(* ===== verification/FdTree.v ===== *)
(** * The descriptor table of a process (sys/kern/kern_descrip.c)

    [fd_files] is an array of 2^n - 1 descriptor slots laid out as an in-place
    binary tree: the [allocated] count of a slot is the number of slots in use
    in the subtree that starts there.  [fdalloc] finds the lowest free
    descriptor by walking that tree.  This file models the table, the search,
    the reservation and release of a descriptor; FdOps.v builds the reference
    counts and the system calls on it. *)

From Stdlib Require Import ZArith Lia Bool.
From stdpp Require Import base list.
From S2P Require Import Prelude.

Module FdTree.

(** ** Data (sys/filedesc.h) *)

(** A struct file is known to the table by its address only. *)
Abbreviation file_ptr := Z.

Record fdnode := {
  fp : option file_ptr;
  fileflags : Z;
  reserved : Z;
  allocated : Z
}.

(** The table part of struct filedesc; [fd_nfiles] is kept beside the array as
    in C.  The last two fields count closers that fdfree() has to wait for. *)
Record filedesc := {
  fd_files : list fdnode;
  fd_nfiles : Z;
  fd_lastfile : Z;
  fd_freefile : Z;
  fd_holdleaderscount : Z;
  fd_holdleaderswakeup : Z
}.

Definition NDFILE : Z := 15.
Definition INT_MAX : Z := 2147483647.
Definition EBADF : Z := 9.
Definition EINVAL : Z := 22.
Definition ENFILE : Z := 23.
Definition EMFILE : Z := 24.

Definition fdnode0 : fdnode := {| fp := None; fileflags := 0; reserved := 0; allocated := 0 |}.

◆ **The task**:
Copy out each line of the data that holds the string "array".

◆ **Exercise output**:
    [fd_files] is an array of 2^n - 1 descriptor slots laid out as an in-place
(** The table part of struct filedesc; [fd_nfiles] is kept beside the array as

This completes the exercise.